Goal of the exercise:
Copy exactly, please, each line of the data below until the line that contains "with status 0 if" has been copied, beginning at the top.

Saved data entries:
= = =

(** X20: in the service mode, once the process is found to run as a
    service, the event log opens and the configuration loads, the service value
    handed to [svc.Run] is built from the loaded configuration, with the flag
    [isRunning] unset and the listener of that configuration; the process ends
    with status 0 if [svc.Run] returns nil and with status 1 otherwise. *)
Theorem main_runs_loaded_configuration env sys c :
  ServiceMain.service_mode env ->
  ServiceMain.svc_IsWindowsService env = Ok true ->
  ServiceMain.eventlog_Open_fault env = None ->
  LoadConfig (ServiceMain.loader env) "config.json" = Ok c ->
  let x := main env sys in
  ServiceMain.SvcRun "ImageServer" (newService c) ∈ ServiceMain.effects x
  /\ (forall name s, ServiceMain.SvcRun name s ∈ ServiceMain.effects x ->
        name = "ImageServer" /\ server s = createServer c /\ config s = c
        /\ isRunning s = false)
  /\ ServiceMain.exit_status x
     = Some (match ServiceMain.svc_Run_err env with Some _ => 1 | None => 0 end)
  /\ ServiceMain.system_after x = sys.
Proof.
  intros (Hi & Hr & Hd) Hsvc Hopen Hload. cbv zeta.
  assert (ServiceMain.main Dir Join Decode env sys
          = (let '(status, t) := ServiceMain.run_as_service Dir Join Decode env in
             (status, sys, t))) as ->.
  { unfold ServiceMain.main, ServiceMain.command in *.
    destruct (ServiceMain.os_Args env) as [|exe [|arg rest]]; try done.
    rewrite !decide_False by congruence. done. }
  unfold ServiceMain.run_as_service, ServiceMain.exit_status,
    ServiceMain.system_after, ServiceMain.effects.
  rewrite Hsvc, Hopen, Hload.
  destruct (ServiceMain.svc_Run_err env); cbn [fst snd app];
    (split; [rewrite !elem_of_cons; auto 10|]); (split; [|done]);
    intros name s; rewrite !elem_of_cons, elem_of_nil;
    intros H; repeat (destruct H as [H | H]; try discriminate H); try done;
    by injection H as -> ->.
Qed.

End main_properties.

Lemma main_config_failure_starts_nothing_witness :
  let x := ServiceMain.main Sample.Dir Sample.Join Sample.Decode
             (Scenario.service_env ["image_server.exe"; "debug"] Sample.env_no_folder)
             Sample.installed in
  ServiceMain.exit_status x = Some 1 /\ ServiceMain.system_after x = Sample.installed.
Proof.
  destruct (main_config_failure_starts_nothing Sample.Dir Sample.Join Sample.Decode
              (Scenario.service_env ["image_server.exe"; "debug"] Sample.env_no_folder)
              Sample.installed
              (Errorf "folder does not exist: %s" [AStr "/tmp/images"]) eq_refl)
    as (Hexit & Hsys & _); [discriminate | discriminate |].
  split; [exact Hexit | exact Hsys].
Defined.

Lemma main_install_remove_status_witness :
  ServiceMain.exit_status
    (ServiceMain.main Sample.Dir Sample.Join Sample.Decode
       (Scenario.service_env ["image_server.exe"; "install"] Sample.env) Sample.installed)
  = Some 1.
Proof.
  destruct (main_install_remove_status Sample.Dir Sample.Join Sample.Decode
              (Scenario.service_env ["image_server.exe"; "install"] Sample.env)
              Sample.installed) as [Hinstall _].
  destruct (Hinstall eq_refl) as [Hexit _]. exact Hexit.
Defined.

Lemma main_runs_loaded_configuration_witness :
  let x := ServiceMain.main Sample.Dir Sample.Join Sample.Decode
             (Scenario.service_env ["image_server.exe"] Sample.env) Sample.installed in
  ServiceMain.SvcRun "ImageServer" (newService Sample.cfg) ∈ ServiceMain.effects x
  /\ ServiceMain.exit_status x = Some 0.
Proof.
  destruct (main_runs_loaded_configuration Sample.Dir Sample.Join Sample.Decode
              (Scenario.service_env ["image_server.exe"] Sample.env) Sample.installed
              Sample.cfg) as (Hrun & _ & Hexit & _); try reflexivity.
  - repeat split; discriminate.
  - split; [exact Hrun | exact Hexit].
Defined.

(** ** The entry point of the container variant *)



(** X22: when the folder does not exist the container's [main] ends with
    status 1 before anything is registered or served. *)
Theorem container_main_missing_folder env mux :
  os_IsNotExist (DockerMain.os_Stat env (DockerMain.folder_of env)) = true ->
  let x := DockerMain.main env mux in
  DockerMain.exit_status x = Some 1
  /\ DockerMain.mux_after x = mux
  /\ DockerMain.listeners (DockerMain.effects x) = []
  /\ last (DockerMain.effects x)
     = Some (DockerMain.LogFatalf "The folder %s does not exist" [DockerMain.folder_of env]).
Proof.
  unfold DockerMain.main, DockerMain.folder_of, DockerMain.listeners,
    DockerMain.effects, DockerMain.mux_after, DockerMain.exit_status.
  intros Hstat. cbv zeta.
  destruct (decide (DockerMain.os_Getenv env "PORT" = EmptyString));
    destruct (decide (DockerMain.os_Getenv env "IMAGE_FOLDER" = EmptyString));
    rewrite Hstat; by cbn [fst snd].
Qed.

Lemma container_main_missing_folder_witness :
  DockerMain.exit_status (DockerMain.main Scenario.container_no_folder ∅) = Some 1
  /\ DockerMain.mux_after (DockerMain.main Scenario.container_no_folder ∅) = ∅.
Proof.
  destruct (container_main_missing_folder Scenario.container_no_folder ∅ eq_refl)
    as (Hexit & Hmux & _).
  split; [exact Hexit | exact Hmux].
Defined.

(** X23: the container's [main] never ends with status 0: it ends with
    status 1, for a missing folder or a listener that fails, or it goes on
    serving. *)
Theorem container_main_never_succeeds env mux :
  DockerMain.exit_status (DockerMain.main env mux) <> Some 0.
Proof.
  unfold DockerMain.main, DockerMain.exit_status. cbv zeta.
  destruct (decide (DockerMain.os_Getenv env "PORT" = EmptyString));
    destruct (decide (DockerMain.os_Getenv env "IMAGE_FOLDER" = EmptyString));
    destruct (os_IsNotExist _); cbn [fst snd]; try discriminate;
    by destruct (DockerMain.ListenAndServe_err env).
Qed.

= = =

Result of this task:
(** X20: in the service mode, once the process is found to run as a
    service, the event log opens and the configuration loads, the service value
    handed to [svc.Run] is built from the loaded configuration, with the flag
    [isRunning] unset and the listener of that configuration; the process ends
    with status 0 if [svc.Run] returns nil and with status 1 otherwise. *)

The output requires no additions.